Para outros professores, existe uma interpretação do artigo nº 10 da Lei Complementar 836/97, que dispõe sobre a carreira do magistério, que estabelece que como o docente é contratado para cumprir uma jornada semanal, caso tenha cumprido essa jornada básica, teoricamente, não há dispositivo que o obrigue a cumprir algo além dela.
Entretanto, como você mesma refletiu, a reposição durante o recesso do fim do ano é perfeitamente legal e o retorno antecipado do período do próximo ano também seria, mas será que isso não é pior do que repor aos sábados?
Ao nosso ver, o correto seria que o Estado pagasse aos professores a reposição dos sábados como aula excedente e que coocasse outros no lugar dos que não tenham como comparecer. Isso é o justo, e o que pode perfeitamente ser exigido na justiça.
Para isso, nem é preciso muito barulho. Basta reunir um grupo de uns cinco professores e procurar um advogado para ingressar com uma ação coletiva e até com um pedido de indenização por danos morais.
Olá, gostaria muito de saber exatamente o que e quais são as diferenças entra as categoria “L” e “O”, que esse povo da secretaria de educação inventaram para nos “ferrar” ainda mais!
Sou professora eventual a mais de 10 anos e ainda estou meia perdida com esta nova situação!

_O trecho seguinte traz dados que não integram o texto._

(** C1, as stated, fails on the code: after the failing first call the
    driver is left alone and the error fields stay, but the argument-index
    cursor moves on, from 1 to 2, with the second call. *)
Lemma KernelLauncher_index_advances_when_frozen :
  let failed := mkKernelLauncher 7 1 CL_INVALID_ARG_INDEX (Some 0) in
  let log := [SetKernelArgCall 7 0 16 ArgNull CL_INVALID_ARG_INDEX] in
  SetShmem (arity_driver 0) 16 (KernelLauncher_ctor 7) [] = (Ok failed, log) /\
  err_ failed <> CL_SUCCESS /\
  SetInt2 (arity_driver 0) 1 2 failed log
  = (Ok (mkKernelLauncher 7 2 CL_INVALID_ARG_INDEX (Some 0)), log) /\
  ~ (forall l', SetInt2 (arity_driver 0) 1 2 failed log = (Ok l', log) ->
                index_ l' = index_ failed).
Proof.
  cbn zeta. split; [reflexivity|]. split; [cbn; discriminate|].
  split; [reflexivity|].
  intros H. specialize (H _ eq_refl). cbn in H. discriminate H.
Qed.

(** * Further properties *)

(** ** CeilDiv and RoundToMultiple beyond the ceiling *)

(** X1: on positive arguments [CeilDiv] grows with the dividend and shrinks
    with the divisor. *)
Theorem CeilDiv_monotone (a a' b b' : Z) :
  1 <= a <= a' -> a' <= Int64.max_signed ->
  1 <= b' <= b -> b <= Int64.max_signed ->
  CeilDiv a b <= CeilDiv a' b /\ CeilDiv a b <= CeilDiv a b'.
Proof.
  intros Ha Ha' Hb Hb'.
  rewrite !CeilDiv_pos by lia. split.
  - apply Z.add_le_mono_r, Z.div_le_mono; lia.
  - apply Z.add_le_mono_r, Z.div_le_compat_l; lia.
Qed.

Lemma CeilDiv_monotone_witness :
  (1 <= 4096 <= 4097) /\ 4097 <= Int64.max_signed /\
  (1 <= 4 <= 4096) /\ 4096 <= Int64.max_signed /\
  CeilDiv 4096 4096 <= CeilDiv 4097 4096 /\
  CeilDiv 4096 4096 <= CeilDiv 4096 4.
Proof.
  assert (H1 : 1 <= 4096 <= 4097) by lia.
  assert (H2 : 4097 <= Int64.max_signed) by (unfold Int64.max_signed; lia).
  assert (H3 : 1 <= 4 <= 4096) by lia.
  assert (H4 : 4096 <= Int64.max_signed) by (unfold Int64.max_signed; lia).
  split; [exact H1|]. split; [exact H2|]. split; [exact H3|].
  split; [exact H4|].
  exact (CeilDiv_monotone 4096 4097 4096 4 H1 H2 H3 H4).
Defined.

(** X2: on a non-positive dividend the truncating division rounds towards
    zero, so [CeilDiv a b] is [1 - (1 - a) / b]: the ceiling of [a / b] or
    one above it, and exactly 1 for every [a] from [2 - b] to 0. *)
Theorem CeilDiv_nonpositive (a b : Z) :
  Int64.min_signed < a <= 0 -> 1 <= b <= Int64.max_signed ->
  CeilDiv a b = 1 - (1 - a) / b /\
  ceil_quotient a b <= CeilDiv a b <= ceil_quotient a b + 1 /\
  (2 - b <= a -> CeilDiv a b = 1).
Proof.
  intros Ha Hb. unfold Int64.min_signed, Int64.max_signed in *.
  assert (Hq : 0 <= (1 - a) / b <= 1 - a).
  { split; [apply Z.div_pos; lia | apply Z.div_le_upper_bound; nia]. }
  assert (E : CeilDiv a b = 1 - (1 - a) / b).
  { unfold CeilDiv, Int64.add, Int64.div, Int64.sub.
    rewrite (Int64_wrap_small (a - 1))
      by (unfold Int64.in_range, Int64.min_signed, Int64.max_signed; lia).
    replace (a - 1) with (- (1 - a)) by lia.
    rewrite Z.quot_opp_l by lia.
    rewrite Z.quot_div_nonneg by lia.
    rewrite (Int64_wrap_small (- ((1 - a) / b)))
      by (unfold Int64.in_range, Int64.min_signed, Int64.max_signed; lia).
    rewrite Int64_wrap_small
      by (unfold Int64.in_range, Int64.min_signed, Int64.max_signed; lia).
    lia. }
  split; [exact E|]. rewrite E. split.
  - pose proof (ceil_quotient_bounds a b ltac:(lia)) as Hc.
    pose proof (Z.div_mod (1 - a) b ltac:(lia)) as Hd.
    pose proof (Z.mod_pos_bound (1 - a) b ltac:(lia)) as Hm.
    split; nia.
  - intros Hnear. rewrite Z.div_small by lia. reflexivity.
Qed.

Lemma CeilDiv_nonpositive_witness :
  (Int64.min_signed < -2 <= 0) /\ (1 <= 4 <= Int64.max_signed) /\
  2 - 4 <= -2 /\ CeilDiv (-2) 4 = 1.
Proof.
  assert (H1 : Int64.min_signed < -2 <= 0)
    by (unfold Int64.min_signed; lia).
  assert (H2 : 1 <= 4 <= Int64.max_signed) by (unfold Int64.max_signed; lia).
  assert (H3 : 2 - 4 <= -2) by lia.
  split; [exact H1|]. split; [exact H2|]. split; [exact H3|].
  exact (proj2 (proj2 (CeilDiv_nonpositive (-2) 4 H1 H2)) H3).
Defined.

(** X3: [RoundToMultiple] leaves a positive multiple of [m] as it is, never
    adds [m] or more, and, when its result is representable, rounding a
    second time changes nothing. *)
Theorem RoundToMultiple_fixed_points (a m : Z) :
  1 <= a <= Int64.max_signed -> 1 <= m <= Int64.max_signed ->
  ((m | a) -> RoundToMultiple a m = a) /\
  (CeilDiv a m * m <= Int64.max_signed ->
   a <= RoundToMultiple a m < a + m /\
   RoundToMultiple (RoundToMultiple a m) m = RoundToMultiple a m).
Proof.
  intros Ha Hm.
  assert (Hmult : forall q, 1 <= q * m <= Int64.max_signed ->
                            RoundToMultiple (q * m) m = q * m).
  { intros q Hq. unfold RoundToMultiple.
    rewrite CeilDiv_pos by lia.
    replace (q * m - 1) with (m - 1 + (q - 1) * m) by lia.
    rewrite Z.div_add by lia. rewrite Z.div_small by lia.
    unfold Int64.mul.
    replace ((0 + (q - 1) + 1) * m) with (q * m) by lia.
    apply Int64_wrap_small.
    unfold Int64.in_range, Int64.min_signed, Int64.max_signed in *. lia. }
  split.
  - intros [q Hq]. subst a. apply Hmult. exact Ha.
  - intros Hfit.
    pose proof (ceil_quotient_bounds a m ltac:(lia)) as Hc.
    rewrite <- (CeilDiv_is_ceiling a m Ha Hm) in Hc.
    assert (E : RoundToMultiple a m = CeilDiv a m * m).
    { apply Int64_wrap_small.
      unfold Int64.in_range, Int64.min_signed, Int64.max_signed in *. lia. }
    rewrite E. split; [lia|]. apply Hmult. lia.
Qed.

Lemma RoundToMultiple_fixed_points_witness :
  (1 <= 12 <= Int64.max_signed) /\ (1 <= 4 <= Int64.max_signed) /\ (4 | 12) /\
  RoundToMultiple 12 4 = 12.
Proof.
  assert (H1 : 1 <= 12 <= Int64.max_signed) by (unfold Int64.max_signed; lia).
  assert (H2 : 1 <= 4 <= Int64.max_signed) by (unfold Int64.max_signed; lia).
  assert (H3 : (4 | 12)) by (exists 3; reflexivity).
  split; [exact H1|]. split; [exact H2|]. split; [exact H3|].
  exact (proj1 (RoundToMultiple_fixed_points 12 4 H1 H2) H3).
Defined.

(** ** The packing rules: rank guards *)

Lemma shape_of_rank_1 (shape : TensorShape) :
  NumDimensions shape = 1 -> exists a, shape = [a].
Proof.
  unfold NumDimensions. destruct shape as [|a [|b r]]; cbn [List.length];
    intros H; try lia. eauto.
Qed.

Por favor, exclareçam-me, pois tenho muitas dúvidas sobre tudo!
FATIMA FARIA
Fátima
Basicamente, o professor categoria L mantém seus direitos da lei 500/74 até 2012, se conseguir permanecer vinculado até lá. Já o professor categoria O, que é uma das categorias da lei 1093, tem menos direitos trabalhistas que o L e é obrigado a cumprir um intervalo de 200 dias entre o fim do seu contrato e o início de outro.